S Street Rising


S Street Rising

Ruben Castaneda
S Street Rising
(Bloomsbury USA, July 2014)

Read about S Street Rising in the Washington Post’s 50 Notable Works of Nonfiction

S Street Rising was chosen as Nylon’s sole DC representative on its state-by-state list of best nonfiction books


During the height of the crack epidemic that decimated the streets of D.C., Ruben Castaneda covered the crime beat for the Washington Post. The first in his family to graduate from college, he had landed a job at one of the country’s premier newspapers. But his apparent success masked a devastating secret: he was a crack addict. Even as he covered the drug-fueled violence that was destroying the city, he was prowling S Street, a 24/7 open-air crack market, during his off hours, looking for his next fix. Castaneda’s remarkable book, S Street Rising, is more than a memoir; it’s a portrait of a city in crisis. It’s the adrenalin-infused story of the street where Castaneda quickly became a regular, and where a fledgling church led by a charismatic and streetwise pastor was protected by the local drug kingpin, a dangerous man who followed an old-school code of honor. It’s the story of Castaneda’s friendship with an exceptional police homicide commander whose career was derailed when he ran afoul of Mayor Marion Barry and his political cronies. And it’s a study of the city itself as it tried to rise above the bloody crack epidemic and the corrosive politics of the Barry era. S Street Rising is The Wire meets the Oscar-winning movie Crash. And it’s all true.

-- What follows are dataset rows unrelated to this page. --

(* ===== verification/Cells.v ===== *)
(** * The cells of the table as a map

    Between two writes of a relocation the table holds an entry twice, so
    its invariant is stated for a map from positions to entries from which
    one cell, the hole, can be erased. Moving an entry into the hole moves
    the hole and keeps the contents. *)

From S2P Require Import Prelude Bits Entry KeyObject State Hashing Atomics Table Contents Store Locks.
From stdpp Require Import base list gmap.
From Stdlib Require Import ZArith Lia Bool.

#[local] Open Scope Z_scope.

Definition cell_map : Type := pos -> option ct_entry.

Definition erase (h : pos) (E : cell_map) : cell_map := fun p => if decide (p = h) then None else E p.
Definition fill (h : pos) (e : ct_entry) (E : cell_map) : cell_map := fun p => if decide (p = h) then Some e else E p.

Lemma fill_eq h e E : fill h e E h = Some e.
Proof. unfold fill. now rewrite decide_True. Qed.
Lemma fill_ne h e E p : p <> h -> fill h e E p = E p.
Proof. intros. unfold fill. now rewrite decide_False. Qed.
Lemma erase_eq h E : erase h E h = None.
Proof. unfold erase. now rewrite decide_True. Qed.
Lemma erase_ne h E p : p <> h -> erase h E p = E p.
Proof. intros. unfold erase. now rewrite decide_False. Qed.

(** Everything but the buckets is equal. *)
Definition same_params (t t' : cuckoo_trie) : Prop := set_buckets [] t = set_buckets [] t'.

Lemma same_params_eq t t' : same_params t t' -> t' = set_buckets (buckets t') t.
Proof.
  intros H. destruct t, t'. unfold same_params, set_buckets in *. cbn in *. injection H as <- <- <- <- <-. reflexivity.
Qed.

#[export] Instance same_params_equiv : Equivalence same_params.
Proof.
  unfold same_params. split.
  - intros t. reflexivity.
  - intros t t' H. now symmetry.
  - intros t t' t'' H1 H2. now rewrite H1.
Qed.

Lemma same_params_upd t b bk : same_params t (upd_bucket t b bk).
Proof. reflexivity. Qed.

#[export] Instance entry_key_proper : Proper (same_params ==> eq ==> eq ==> eq) entry_key.
Proof. intros t t' H p p' <- e e' <-. now rewrite (same_params_eq _ _ H). Qed.
#[export] Instance alternate_bucket_proper : Proper (same_params ==> eq ==> eq ==> eq) alternate_bucket.
Proof. intros t t' H e e' <- b b' <-. now rewrite (same_params_eq _ _ H). Qed.
#[export] Instance mix_bucket_proper : Proper (same_params ==> eq ==> eq ==> eq) mix_bucket.
Proof. intros t t' H b b' <- g g' <-. now rewrite (same_params_eq _ _ H). Qed.
#[export] Instance in_table_proper : Proper (same_params ==> eq ==> iff) in_table.
Proof. intros t t' H p p' <-. now rewrite (same_params_eq _ _ H). Qed.

Section cells.
(** Only the parameters of [t] are used. *)
Variable t : cuckoo_trie.

(** Cell [p] holds the entry of key [k]. *)
Definition cell_holds (E : cell_map) (p : pos) (k : Z * Z) (e : ct_entry) : Prop :=
  in_table t p /\ E p = Some e /\ used e = true /\ entry_key t p e = k.

Record cells_ok (E : cell_map) : Prop := mk_cells_ok {
  co_entry : forall p e, in_table t p -> E p = Some e -> entry_ok e /\ cell_ok e;
  co_unique : forall p p' k e e', cell_holds E p k e -> cell_holds E p' k e' -> p = p';
}.

(** The entries, wherever they lie. *)
Definition cell_contents (E : cell_map) (k : Z * Z) (e : ct_entry) : Prop :=
  exists p e0, cell_holds E p k e0 /\ e = clear_secondary e0.

Definition same_contents (E E' : cell_map) : Prop := forall k e, cell_contents E k e <-> cell_contents E' k e.

#[export] Instance same_contents_equiv : Equivalence same_contents.
Proof.
  split.
  - intros E k e. done.
  - intros E E' H k e. now rewrite (H k e).
  - intros E E' E'' H1 H2 k e. now rewrite (H1 k e), (H2 k e).
Qed.

Lemma cell_holds_ext E E' p k e : E p = E' p -> cell_holds E p k e -> cell_holds E' p k e.
Proof. intros HE (H1 & H2 & H3 & H4). split; [done|]. split; [congruence|]. done. Qed.

(** An unused cell can be erased, or hold any other unused entry. *)
Lemma erase_unused E h :
  (forall e, E h = Some e -> used e = false) ->
  (forall p k e, cell_holds (erase h E) p k e <-> cell_holds E p k e).
Proof.
  intros Hh p k e. destruct (decide (p = h)) as [->|Hne].
  - split.
    + intros (_ & H & _). rewrite erase_eq in H. discriminate.
    + intros (_ & H & Hu & _). rewrite (Hh e H) in Hu. discriminate.
  - split; apply cell_holds_ext; [now apply erase_ne|symmetry; now apply erase_ne].
Qed.

Lemma cells_ok_erase E h : cells_ok E -> cells_ok (erase h E).
Proof.
  intros [H1 H2]. split.
  - intros p e Hp He. destruct (decide (p = h)) as [->|Hne].
    + rewrite erase_eq in He. discriminate.
    + rewrite erase_ne in He by done. now apply (H1 p).
  - assert (Hsub : forall p k e, cell_holds (erase h E) p k e -> cell_holds E p k e).
    { intros p k e (A1 & A2 & A3 & A4). split; [done|]. split; [|done].
      destruct (decide (p = h)) as [->|Hne]; [rewrite erase_eq in A2; discriminate|now rewrite erase_ne in A2]. }
    intros p p' k e e' Ha Hb. exact (H2 p p' k e e' (Hsub _ _ _ Ha) (Hsub _ _ _ Hb)).
Qed.

Lemma same_contents_ext E E' :
  (forall p k e, cell_holds E p k e <-> cell_holds E' p k e) -> same_contents E E'.
Proof. intros H k e. unfold cell_contents. setoid_rewrite H. reflexivity. Qed.

Lemma cells_ok_ext E E' :
  (forall p e, in_table t p -> E' p = Some e -> E p = Some e \/ used e = false /\ entry_ok e /\ cell_ok e) ->
  cells_ok E -> cells_ok E'.
Proof.
  intros H [H1 H2]. split.
  - intros p e Hp He. destruct (H p e Hp He) as [HE|(_ & HE)]; [now apply (H1 p)|exact HE].
  - assert (Hsub : forall p k e, cell_holds E' p k e -> cell_holds E p k e).
    { intros p k e (A1 & A2 & A3 & A4). destruct (H p e A1 A2) as [HE|(HE & _)]; [done|congruence]. }
    intros p p' k e e' Ha Hb. exact (H2 p p' k e e' (Hsub _ _ _ Ha) (Hsub _ _ _ Hb)).
Qed.

(** ** Moving an entry into the hole *)

Lemma used_flip e : entry_ok e -> used (flip_secondary e) = used e.
Proof.
  intros He. destruct (flip_flags _ (flags_byte e He)) as (Hb & _ & _ & E).
  unfold used, entry_type, flip_secondary. rewrite flags_set_flags by done. rewrite wrap_small by exact Hb. now rewrite E.
Qed.

Lemma color_flip e : entry_ok e -> entry_color (flip_secondary e) = entry_color e.
Proof. intros He. unfold entry_color, flip_secondary. now rewrite color_set_flags. Qed.

Lemma cell_ok_flip e : entry_ok e -> used e = true -> cell_ok e -> cell_ok (flip_secondary e).
Proof. intros He Hu Hc. unfold cell_ok in *. rewrite used_flip by done. rewrite Hu in *. now rewrite color_flip. Qed.

Lemma clear_flip e : entry_ok e -> clear_secondary (flip_secondary e) = clear_secondary e.
Proof.
  intros He. destruct (flip_flags _ (flags_byte e He)) as (Hb & E & _ & _).
  unfold clear_secondary, flip_secondary. rewrite flags_set_flags, set_flags_set_flags by done.
  rewrite wrap_small by exact Hb. now rewrite E.
Qed.

Section move.
Variables (E : cell_map) (h src : pos) (e : ct_entry).
Hypothesis t_ok : params_ok t.
Hypothesis E_ok : cells_ok (erase h E).
Hypothesis src_in : in_table t src.
Hypothesis src_at : E src = Some e.
Hypothesis src_used : used e = true.
Hypothesis h_alt : pos_bucket h = alternate_bucket t e (pos_bucket src).
Hypothesis src_ne : src <> h.

Let E' := fill h (flip_secondary e) E.

Lemma move_entry_ok : entry_ok e /\ cell_ok e.
Proof. apply (co_entry _ E_ok src); [done|]. now rewrite erase_ne. Qed.

Lemma hole_in : in_table t h.
Proof. unfold in_table. rewrite h_alt. apply alternate_bucket_range; [done|apply move_entry_ok|done]. Qed.

Lemma move_key : entry_key t h (flip_secondary e) = entry_key t src e.
Proof.
  destruct move_entry_ok as [He _]. unfold entry_key, entry_hash. rewrite color_flip, flip_secondary_tag by done.
  rewrite h_alt, flip_primary by done. reflexivity.
Qed.

Lemma moved_holds q k x :
  cell_holds (erase src E') q k x <->
  (q = h /\ x = flip_secondary e /\ k = entry_key t src e) \/ (q <> h /\ q <> src /\ cell_holds E q k x).
Proof.
  destruct move_entry_ok as [He _]. split.
  - intros (A1 & A2 & A3 & A4). destruct (decide (q = src)) as [->|Hs]; [rewrite erase_eq in A2; discriminate|].
    rewrite erase_ne in A2 by done. unfold E' in A2. destruct (decide (q = h)) as [->|Hh].
    + rewrite fill_eq in A2. injection A2 as <-. left. split; [done|]. split; [done|]. now rewrite <- A4, move_key.
    + rewrite fill_ne in A2 by done. right. done.
  - intros [(-> & -> & ->)|(Hh & Hs & H)].
    + split; [apply hole_in|]. split; [rewrite erase_ne by (now symmetry); apply fill_eq|].
      split; [now rewrite used_flip|apply move_key].
    + revert H. apply cell_holds_ext. rewrite erase_ne by done. unfold E'. now rewrite fill_ne.
Qed.

Lemma src_holds : cell_holds (erase h E) src (entry_key t src e) e.
Proof. split; [done|]. split; [now rewrite erase_ne|]. done. Qed.

Lemma other_holds q k x : q <> h -> cell_holds E q k x -> cell_holds (erase h E) q k x.
Proof. intros Hq. apply cell_holds_ext. now rewrite erase_ne. Qed.

Lemma moved_ok : cells_ok (erase src E').
Proof.
  destruct move_entry_ok as [He Hc]. split.
  - intros q x Hq Hx. destruct (decide (q = src)) as [->|Hs]; [rewrite erase_eq in Hx; discriminate|].
    rewrite erase_ne in Hx by done. unfold E' in Hx. destruct (decide (q = h)) as [->|Hh].
    + rewrite fill_eq in Hx. injection Hx as <-. split; [now apply flip_secondary_ok|now apply cell_ok_flip].
    + rewrite fill_ne in Hx by done. apply (co_entry _ E_ok q); [done|]. now rewrite erase_ne.
  - intros q q' k x x' H1 H2. apply moved_holds in H1, H2.
    destruct H1 as [(-> & -> & ->)|(Hh & Hs & H1)], H2 as [(-> & -> & Hk)|(Hh' & Hs' & H2)].
    + done.
    + exfalso. apply Hs'. symmetry. exact (co_unique _ E_ok _ _ _ _ _ src_holds (other_holds _ _ _ Hh' H2)).
    + subst k. exfalso. apply Hs. symmetry. exact (co_unique _ E_ok _ _ _ _ _ src_holds (other_holds _ _ _ Hh H1)).
    + exact (co_unique _ E_ok _ _ _ _ _ (other_holds _ _ _ Hh H1) (other_holds _ _ _ Hh' H2)).
Qed.

Lemma moved_contents : same_contents (erase h E) (erase src E').
Proof.
  destruct move_entry_ok as [He _]. intros k x. split.
  - intros (q & e0 & H & ->). destruct (decide (q = h)) as [->|Hh].
    { destruct H as (_ & H & _). rewrite erase_eq in H. discriminate. }
    assert (HE : cell_holds E q k e0) by (revert H; apply cell_holds_ext; now apply erase_ne).
    destruct (decide (q = src)) as [->|Hs].
    + destruct HE as (_ & Ha & _ & Hk). rewrite src_at in Ha. injection Ha as <-.
      exists h, (flip_secondary e). split; [apply moved_holds; now left|]. symmetry. now apply clear_flip.
    + exists q, e0. split; [apply moved_holds; now right|done].
  - intros (q & e0 & H & ->). apply moved_holds in H as [(-> & -> & ->)|(Hh & Hs & H)].
    + exists src, e. split; [apply src_holds|]. now apply clear_flip.
    + exists q, e0. split; [now apply other_holds|done].
Qed.
End move.
End cells.

(** The invariant of the table is that of its map of cells. *)
Lemma table_cells t : table_ok t <-> shape_ok t /\ cells_ok t (trie_entry t).
Proof.
  split.
  - intros Ht. split; [now apply table_shape|]. split.
    + intros p e Hp He. split; [exact (trie_entry_ok t Ht p e He)|exact (tb_cells t Ht p e Hp He)].
    + exact (tb_unique t Ht).
  - intros [[H1 H2 H3 H4] [H5 H6]]. split; try done. intros p e Hp He. exact (proj2 (H5 p e Hp He)).
Qed.

Lemma cells_ok_params t t' E : same_params t t' -> cells_ok t E -> cells_ok t' E.
Proof. intros H [H1 H2]. rewrite (same_params_eq _ _ H). split; [exact H1|exact H2]. Qed.

Lemma cell_holds_params t t' E p k e : same_params t t' -> cell_holds t E p k e <-> cell_holds t' E p k e.
Proof. intros H. now rewrite (same_params_eq _ _ H). Qed.

Lemma same_contents_params t t' E E' : same_params t t' -> same_contents t E E' -> same_contents t' E E'.
Proof. intros H. rewrite (same_params_eq _ _ H). done. Qed.

(** ** Writing a cell of a locked bucket *)

Lemma locked_bucket N s b :
  locks_ok N s -> is_Some (lock_at (lock_mgr s) b) ->
  exists bk, trie_bucket (trie s) b = Some bk /\ write_lock bk = 1.
Proof.
  intros Hs Hl. destruct (lks_exists _ _ Hs b Hl) as [bk Hb]. exists bk. split; [done|].
  rewrite (lks_bytes _ _ Hs b bk Hb). now destruct Hl as [l ->].
Qed.

Lemma write_locked_spec N s p e :
  locks_ok N s -> shape_ok (trie s) -> is_Some (lock_at (lock_mgr s) (pos_bucket p)) ->
  (pos_cell p < CUCKOO_BUCKET_SIZE)%nat -> entry_ok e ->
  exists seq t', write_entry p e s = Ret seq (set_trie t' s) /\ shape_ok t' /\ same_params (trie s) t' /\
    locks_ok N (set_trie t' s) /\ (forall q, trie_entry t' q = fill p e (trie_entry (trie s)) q) /\
    (forall b, b <> pos_bucket p -> trie_bucket t' b = trie_bucket (trie s) b).
Proof.
  intros Hs Ht Hl Hc He. destruct (locked_bucket N s _ Hs Hl) as (bk & Hb & Hlk).
  destruct (shape_bucket _ _ _ Ht Hb) as [Hok Hq].
  destruct (lookup_lt_is_Some_2 (cells bk) (pos_cell p)) as [e0 He0]; [now rewrite bk_length|].
  exists (next_word (write_lock_and_seq bk)), (upd_bucket (trie s) (pos_bucket p) (write_cell bk (pos_cell p) e)).
  split; [now apply (write_entry_spec s p e e0 bk)|]. split; [|split; [reflexivity|split; [|split]]].
  - apply (shape_upd _ _ bk); try done; [now apply write_cell_ok|now apply write_cell_quiescent].
  - destruct Hs as [H1 H2 H3 H4]. split; cbn; try done.
    + intros b bk' Hb'. rewrite (trie_bucket_upd _ _ bk) in Hb' by done. destruct (Z.eqb_spec b (pos_bucket p)) as [->|].
      * injection Hb' as <-. rewrite write_cell_lock by done. now apply H3.
      * now apply H3.
    + intros b Hb'. rewrite (trie_bucket_upd _ _ bk) by done. destruct (b =? pos_bucket p); [eauto|now apply H4].
  - intros q. rewrite (trie_entry_store (trie s) p bk e e0) by done. reflexivity.
  - intros b Hne. rewrite (trie_bucket_upd _ _ bk) by done. destruct (Z.eqb_spec b (pos_bucket p)); [done|reflexivity].
Qed.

“…A tense, unflinching chronicle…S Street Rising is a gritty and utterly convincing street-level portrait of a dark chapter in the city’s history, reflected in the dark mirror of Castaneda’s own addiction.”
Washington Post book review

“At the height of the DC crack epidemic, the author was a crime reporter for the Washington Post. He worked nights, and he was also a crack addict–sometimes covering homicides on the very street where one of the women who served as a go-between to his dealers had shelled out forty bucks for a score on his behalf only hours before…Unlike most addict-memoirists, who douse the page with their personal messes like junkies writing their names in blood on the ceiling, Castaneda makes himself a character in the larger DC parable of power, crime, and urban blight…Castaneda remains the old-school reporter, who’s most comfortable with the life stories of victims and perps, uncovering the poignant details of their existence, be it high or low, with a craft and compassion that puts him in the front ranks of journalists working today…As its narrative strands weave more tightly together, S Street Rising becomes a powerful, propulsive, narcotically fueled cri de coeur for an entire city. Just as riveting are the asides and anecdotes spun out from the central plot, like the hilarious saga of two DC cops who flew to Tanzania to pick up a murder suspect named Mowatt: “The temperature in Tanzania felt about a thousand degrees. But Mowatt was still dressed like a D.C. gangster, in jeans, a long-sleeved Polo shirt, and Timberland boots. He spoke some half-assed Jamaican. The two lawmen asked Mowatt to pose with them for a photo.”…A book this unflinching is every bit as cathartic for the reader as it is for the writer.”
–Jerry Stahl, author of Permanent Midnight, in BookForum

“Former Washington Post reporter Castaneda takes on DC’s (and his own) crack era in this memoir/social history. It’s hard to find a better perspective: Castaneda writes as a recovering crack addict as well as the Post’s crime reporter from 1989 until 1997, when DC was still known as the Murder Capital. (He covered local court issues, police brutality in particular, until 2011.) The author follows several stories: his own as he struggles to balance addiction, and eventually recovery, with his career; that of The New Community Church in the war-torn neighborhood where Castaneda once purchased drugs; and that of Lou Hennessy, onetime DC police commander of homicide. It’s a story about healing and redemption as much as it is about the enormous toll this powerfully addictive drug took on the city, but none of these people or places emerge unscathed. VERDICT ­Castaneda puts his years of reportorial writing to quality use—this work is a page-turner. Recommended for readers especially interested in the war on drugs or DC and for fans of David Carr’s The Night of the Gun or HBO’s The Wire.”
Library Journal

“Castaneda’s page-turner, told with easygoing charm and great skill, is an unstinting unveiling of who got away with what and when and how Castaneda followed the action and found himself.”

“An engrossing portrait . . . . Castaneda writes movingly of the unlikely wellsprings of solidarity and hope in communities that society has written off.”
Publishers Weekly

“Dramatic . . . Explosive and informed by good reporting.”